Did I stop the discussion? :thinking:
Sorry if it was offensive. :cry:
I just gave the above opinion :loudspeaker: as just a person in Japan. :jp:
Of course, it is just my personal opinion :loudspeaker:, and I don’t obsess it. :tipping_hand_woman:
I hope that the discussion :speaking_head: will resume again. :pray::pray::pray:


#34

Discussion is rather slow, don’t take it personally, that is the normal pace of discussion here sometimes :wink: :turtle:


#35

Hi I was looking for info on doing rubies in Markdown, and I found this thread.

I just wanted to mention that I have developed an extension to make rubies above Kanji using the Madoko markdown engine. (I’d love to use Commonmark, but Madoko was the only way I could figure out how to implement rubies)

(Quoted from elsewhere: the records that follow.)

(** * DocOutlinerr: the heuristic PDF outline extractor

    A shallow embedding of the client-side extraction pipeline
    ([getLinesFromPage], [getFontStatistics], [classifyHeadings],
    [extractOutlineFromPdf], [handleExtract]) and the properties its
    specification states about it.

    Conventions of the embedding.
    - A JavaScript [number] that holds a coordinate or a glyph height is
      the rational ([Q]) the double denotes.  Comparisons, [Math.round] and
      the sign of a difference are exact on doubles; the one difference
      whose size matters, in the title block, is rounded as IEEE 754
      rounds it.  Integer-valued numbers (results of [Math.round], property
      keys, text lengths, page numbers, array indices) are in [Z].  The one
      non-finite value the code can produce, [Math.max()] of no arguments,
      is [NegInfinity].
    - A JavaScript string is a [string] whose characters are the code units
      0..255 (Latin-1 text).
    - [Array.prototype.sort] is stable (ECMAScript 2019): it is an insertion
      sort driven by "the comparator is positive".
    - An object used as a map from numbers to values is an association list
      in property creation order; enumeration ([for..in], [Object.entries])
      lists the array-index keys in ascending order first and the other keys
      in creation order after them.
    - [throw] is the [Throw] constructor of [result]. *)

From Stdlib Require Import List ZArith QArith Qround Qabs String Ascii Bool Lia.
From Stdlib Require Import Sorting.Sorted Sorting.Permutation.
From Stdlib Require Import DecimalString.
Import ListNotations.

Local Open Scope string_scope.
Local Open Scope list_scope.
Local Open Scope Z_scope.

Set Implicit Arguments.

(* ================================================================== *)
(** * JavaScript primitives *)
(* ================================================================== *)

Module Js.

(** ** Numbers *)

(** [Math.round]: the nearest integer, halves towards plus infinity. *)
Definition Math_round (x : Q) : Z := Qfloor (x + (1 # 2)).

(** A number that may be [-Infinity]. *)
Inductive number : Type :=
| Finite (q : Q)
| NegInfinity.

(** [Math.max(...xs)]: [-Infinity] for no argument. *)
Fixpoint Math_max (xs : list Q) : number :=
  match xs with
  | [] => NegInfinity
  | x :: rest =>
      match Math_max rest with
      | NegInfinity => Finite x
      | Finite m => if Qle_bool m x then Finite x else Finite m
      end
  end.

(** [a < b] on rationals, as a boolean. *)
Definition Qltb (a b : Q) : bool := negb (Qle_bool b a).

(** The double nearest to the exact value [d >= 0] is below 1.  The
    largest double below 1 is 1 - 2^-53; a value from the midpoint
    1 - 2^-54 on rounds to 1 (the midpoint itself by the tie to the even
    significand, that of 1), a value below the midpoint to a double
    below 1. *)
Definition roundsBelowOne (d : Q) : bool :=
  Qltb d (1 - (1 # 18014398509481984)).

(** [Math.abs(h - m) < 1] on doubles: the difference is rounded to the
    nearest double, its absolute value is exact; the difference with
    [-Infinity] is [Infinity], which is not below 1. *)
Definition abs_diff_lt_1 (h : Q) (m : number) : bool :=
  match m with
  | Finite m => roundsBelowOne (Qabs (h - m))
  | NegInfinity => false
  end.

(** ** Arrays *)

Section Arrays.
Context {A : Type}.

(** [gtb a b] is "the comparator applied to [a] and [b] is positive". *)
Variable gtb : A -> A -> bool.

Fixpoint insert (a : A) (l : list A) : list A :=
  match l with
  | [] => [a]
  | b :: l' => if gtb a b then b :: insert a l' else a :: b :: l'
  end.

(** [l.sort(cmp)], stable. *)
Definition sort (l : list A) : list A := fold_right insert [] l.

(** [a] may stand before [b]: the comparator is not positive. *)
Definition before (a b : A) : Prop := gtb a b = false.
End Arrays.

(** [xs.indexOf(x)] on integer-valued numbers: first index, or -1. *)
Fixpoint indexOf (xs : list Z) (x : Z) : Z :=
  match xs with
  | [] => -1
  | y :: rest =>
      if y =? x then 0
      else let i := indexOf rest x in if i =? -1 then -1 else i + 1
  end.

(** [xs.findIndex(p)]: first index whose element satisfies [p], or -1. *)
Fixpoint findIndex {A : Type} (p : A -> bool) (xs : list A) : Z :=
  match xs with
  | [] => -1
  | y :: rest =>
      if p y then 0
      else let i := findIndex p rest in if i =? -1 then -1 else i + 1
  end.

(** [xs.filter((x, index) => p x index)]. *)
Fixpoint filteri_from {A : Type} (i : Z) (p : A -> Z -> bool) (xs : list A)
  : list A :=
  match xs with
  | [] => []
  | x :: rest =>
      if p x i then x :: filteri_from (i + 1) p rest
      else filteri_from (i + 1) p rest
  end.

Definition filteri {A : Type} (p : A -> Z -> bool) (xs : list A) : list A :=
  filteri_from 0 p xs.

(** ** Strings *)

(** White space and line terminators among the code units 0..255:
    TAB, LF, VT, FF, CR, SP, NBSP. *)
Definition isWhiteSpace (c : ascii) : bool :=
  let n := nat_of_ascii c in
  ((9 <=? n) && (n <=? 13) || (n =? 32) || (n =? 160))%nat.

(** [\d]. *)
Definition isDigit (c : ascii) : bool :=
  let n := nat_of_ascii c in ((48 <=? n) && (n <=? 57))%nat.

Fixpoint trimStart (s : string) : string :=
  match s with
  | EmptyString => EmptyString
  | String c s' => if isWhiteSpace c then trimStart s' else s
  end.

Fixpoint trimEnd (s : string) : string :=
  match s with
  | EmptyString => EmptyString
  | String c s' =>
      match trimEnd s' with
      | EmptyString => if isWhiteSpace c then EmptyString else String c EmptyString
      | r => String c r
      end
  end.

(** [s.trim()]. *)
Definition trim (s : string) : string := trimEnd (trimStart s).

(** [s.replace(/\s+/g, ' ')]; [inRun] says the previous character was
    white space, already replaced. *)
Fixpoint collapse_from (inRun : bool) (s : string) : string :=
  match s with
  | EmptyString => EmptyString
  | String c s' =>
      if isWhiteSpace c then
        if inRun then collapse_from true s'
        else String " " (collapse_from true s')
      else String c (collapse_from false s')
  end.

Definition collapse (s : string) : string := collapse_from false s.

(** [/^\s*$/.test(s)]. *)
Fixpoint allWhiteSpace (s : string) : bool :=
  match s with
  | EmptyString => true
  | String c s' => isWhiteSpace c && allWhiteSpace s'
  end.

(** [xs.join(sep)]. *)
Fixpoint join (sep : string) (xs : list string) : string :=
  match xs with
  | [] => EmptyString
  | [s] => s
  | s :: rest => (s ++ sep ++ join sep rest)%string
  end.

(** [c.toLowerCase()] on a Latin-1 code unit: A-Z and the capital
    letters U+00C0..U+00DE (the multiplication sign U+00D7 excepted). *)
Definition lowerChar (c : ascii) : ascii :=
  let n := nat_of_ascii c in
  if ((65 <=? n) && (n <=? 90)
      || (192 <=? n) && (n <=? 222) && negb (n =? 215))%nat
  then ascii_of_nat (n + 32) else c.

Fixpoint toLowerCase (s : string) : string :=
  match s with
  | EmptyString => EmptyString
  | String c s' => String (lowerChar c) (toLowerCase s')
  end.

Fixpoint allDigits (s : string) : bool :=
  match s with
  | EmptyString => true
  | String c s' => isDigit c && allDigits s'
  end.

(** [/^\d+$/.test(s)]. *)
Definition test_digits (s : string) : bool :=
  match s with
  | EmptyString => false
  | _ => allDigits s
  end.

(** [s.length]. *)
Definition length (s : string) : Z := Z.of_nat (String.length s).

(** The decimal literal of a non-negative integer, as a template
    string interpolates it. *)
Definition toString (n : Z) : string :=
  NilEmpty.string_of_uint (N.to_uint (Z.to_N n)).

(** ** Objects keyed by integer-valued numbers *)

Section Objects.
Context {V : Type}.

Basically, the syntax looks like this:

永禄(えい・ろく)十二年 己巳(つちのとのみ)の歳(とし)より、翌年(よく・どし)午(うま)七月まで、天(あま)に烟(けむり)の出(で)る星(ほし)出(で)たり。[^1]

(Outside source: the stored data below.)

Definition setup (fs : list (list Z)) (seqLength scalemode : Z) : state :=
  scaleMode scalemode (loopLength seqLength (analogWrite 0 (initial fs))).

(** What happens between power-up and now: interrupts and loop
    iterations, in order.  An interrupt is taken between two iterations of
    [loop()]; one that arrives inside an iteration is not modelled. *)
Inductive event : Type :=
| Gate
| Reset
| Loop (i : inputs).

Definition step (e : event) (st : state) : option state :=
  match e with
  | Gate => Some (gate st)
  | Reset => Some (reset st)
  | Loop i => loop i st
  end.

Fixpoint run (evs : list event) (st : state) : option state :=
  match evs with
  | [] => Some st
  | e :: rest => st ← step e st; run rest st
  end.

(** Shape of the scale table: 7 rows of 37 bytes. *)
Definition table_ok (fs : list (list Z)) : Prop :=
  length fs = 7%nat /\ Forall (fun row : list Z => length row = 37%nat) fs.

(** What every reachable state satisfies. *)
Record inv (st : state) : Prop := mkInv {
  inv_sequence_length : length (sequence st) = 64%nat;
  inv_linear_length : length (sequenceLinear st) = 64%nat;
  inv_sequence : Forall (fun v => 0 <= v <= 35) (sequence st);
  inv_notes : 0 <= NumberOfNotes st <= 35;
  inv_mode : 0 <= NoteMode st <= 7
}.

(** The entries of the table are bytes. *)
Definition table_bytes (fs : list (list Z)) : Prop :=
  Forall (fun row : list Z => Forall (fun v => 0 <= v < 256) row) fs.

(** A table to run examples on: the rows that [generateFullScales]
    completes, and the zero-initialised row where it does not. *)
Definition sample_table : list (list Z) :=
  map (fun pat => match Scales.generateRow pat with
                  | Scales.Done row => row
                  | _ => replicate 37 0
                  end) Scales.scalePatterns.

(** A state in the middle of a 4-step Major loop: cursor on step 2, a
    clock edge pending, the hand at 400 mm. *)
Definition mid_loop : state :=
  mkState true 2 3 0 400 0 0 (replicate 64 0) (replicate 64 0) 23
    sample_table [0].

(** The part of [recordSeq] that precedes its call of [playSeq]: the
    assignments to [mm], [raw_mm] and one of the two arrays. *)
Definition stored (st : state) : option state :=
  if (mm st >? TopRange) || (mm st <? 50) then
    let st := set_mm 0 st in
    s ← store (sequence st) (count st) (u8 (mm st));
    Some (set_sequence s st)
  else if negb (NoteMode st =? 7) then
    let st := set_mm (map_ (mm st) 50 TopRange 0 (NumberOfNotes st)) st in
    let st := set_mm (constrain (mm st) 0 (NumberOfNotes st)) st in
    s ← store (sequence st) (count st) (u8 (mm st));
    Some (set_sequence s st)
  else
    let st := set_raw_mm (map_ (mm st) 50 TopRange 0 4095) st in
    let st := set_raw_mm (constrain (raw_mm st) 0 4095) st in
    s ← store (sequenceLinear st) (count st) (u8 (raw_mm st));
    Some (set_sequenceLinear s st).

(** A state from which no access leaves the arrays: the reachable-state
    facts, the cursor and the loop length inside the 64 steps, a table of
    7 rows of 37 bytes. *)
Record safe (st : state) : Prop := mkSafe {
  safe_inv : inv st;
  safe_count : 0 <= count st <= 63;
  safe_countSize : 0 <= countSize st <= 63;
  safe_table : table_ok (fullScales st);
  safe_bytes : table_bytes (fullScales st)
}.

End Firmware.

(** ** The earlier sketch (mudras.ino): one array, transition flag *)

Module Mudras.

and the HTML rendered output looks like this:

%E6%B0%B8%E7%A6%84%E5%8D%81%E4%BA%8C%E5%B9%B4

and the PDF output rendered with XeLaTex looks like this:

<apparently new users can only have one image per post, so I guess you’ll just have to imagine how beautiful the Latex output is>

In this example, I use full-width parentheses (i.e. the characters and ) to enclose the ‘ruby’ characters because, when typing Japanese using the OSX IME (and probably most other IMEs), that is what it prints by default when you hit shift+9 and shift+0 (at least on my machine). So basically, this choice was made for ease of typing over aesthetics, though it can use “half-width” characters (i.e. ( and )), (or any other characters) just as easily. In my opinion, this is the most intuitive syntax, and despite being full-width is still quite readable as plain text in, and certainly more so than I imagine 《》or 【】 would be, though I think maintaining compatibility with the Aozora Bunko style sheet would be a good idea.

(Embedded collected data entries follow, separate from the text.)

(** No two consecutive underscores. *)
Fixpoint no_double_us (l : list ascii) : bool :=
  match l with
  | a :: ((b :: _) as l') => negb (is_us a && is_us b) && no_double_us l'
  | _ => true
  end.

(** A well-formed slug body: letters, digits and single inner underscores. *)
Definition slug_wf (l : list ascii) : Prop :=
  l <> [] /\ Forall (fun a => is_slug_char a || is_us a = true) l /\
  head l <> Some "_"%char /\ last l <> Some "_"%char /\ no_double_us l = true.


(* ------------------------------------------------------------------ *)
(** ** Comment stores: [CommentStore] (Scripts/comment_store.py) and the
    routes of Scripts/server.py that move comments between them

    A store is its list of comment dicts (the value of [_get_data()]).
    A dict is kept as the keys the code reads: ["id"] (comment ids are
    strings: the YouTube id, or [str(row["id"])]; [None] when the key is
    missing), ["text"], ["_reportPath"], and the remaining keys in order. *)

Record entry := mkEntry {
  e_id : option string;
  e_text : option string;
  e_report : option string;
  e_rest : list (string * pyval)
}.

(** The three module-level stores of the server. *)
Inductive store_name := Saved | Blacklist | Deleted.

#[global] Instance store_name_eq_dec : EqDecision store_name.
Proof. solve_decision. Defined.

Record stores := mkStores { saved_store : list entry; blacklist_store : list entry;
                            deleted_store : list entry }.

Definition get_store (n : store_name) (S : stores) : list entry :=
  match n with
  | Saved => saved_store S | Blacklist => blacklist_store S | Deleted => deleted_store S
  end.

Definition set_store (n : store_name) (l : list entry) (S : stores) : stores :=
  match n with
  | Saved => mkStores l (blacklist_store S) (deleted_store S)
  | Blacklist => mkStores (saved_store S) l (deleted_store S)
  | Deleted => mkStores (saved_store S) (blacklist_store S) l
  end.

(** A call on the stores: its result ([None] when it raises) and the
    stores when it returns or raises. *)
Definition M (A : Type) : Type := stores -> option A * stores.

Definition mret {A} (a : A) : M A := fun S => (Some a, S).
Definition mbind' {A B} (m : M A) (k : A -> M B) : M B :=
  fun S => match m S with
           | (Some a, S') => k a S'
           | (None, S') => (None, S')
           end.
Definition raise {A} : M A := fun S => (None, S).

Notation "'let*' x := m 'in' k" := (mbind' m (fun x => k))
  (at level 200, x name, m at level 100, k at level 200, right associativity).

(** [c.get("id") == comment_id] *)
Definition has_id (i : option string) (c : entry) : bool := bool_decide (e_id c = i).

Section Store.

(** Whether writing [data] to the Parquet file of a store succeeds. *)
Variable write_ok : store_name -> list entry -> bool.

Also, notice that there is no need in this syntax for enclosing a base kanji. That is, I don’t need to write something like [永禄]{えいろく}. This is because it uses regular expressions, built into Madoko, and assumes that any sequence of [Chinese characters]([ruby characters]) is a string that is meant to be converted to Furigana. If necessary, however, the opening and closing parentheses can be backslash-escaped.

Finally, notice that I use the “naka-guro” 中黒 middle dot () to optionally separate groups of ruby characters within ruby-word-groups. An en-dash - can also be used (i.e. 中黒(なか-ぐろ)) . This was implemented because sometimes the spacing of ruby characters above two or more Chinese characters is not necessarily uniform. For example, in the word shokuji 食事(しょく・じ) “meal”, the shoku character
食 is read with three hiragana characters (しょく), while the second character ji 事 uses only one (じ). Often times, the difference is negligible, but it is occasionally important.

Basically, my method works by using regular expressions to distinguish Chinese characters, but I don’t know if this is possible with Commonmark. If anyone would like to see the source code, or hear more of the details, I’d be happy to share it.

Thanks,
Tom

[^1]: This text is from a classical Japanese document called Kōyō gunkan 甲陽軍鑑 and means “From the 12th year of Eiroku (tsuchinoto no mi) to the seventh month of the following year of the Ox, in the heavens, a star that let off smoke (i.e. a comet) appeared.”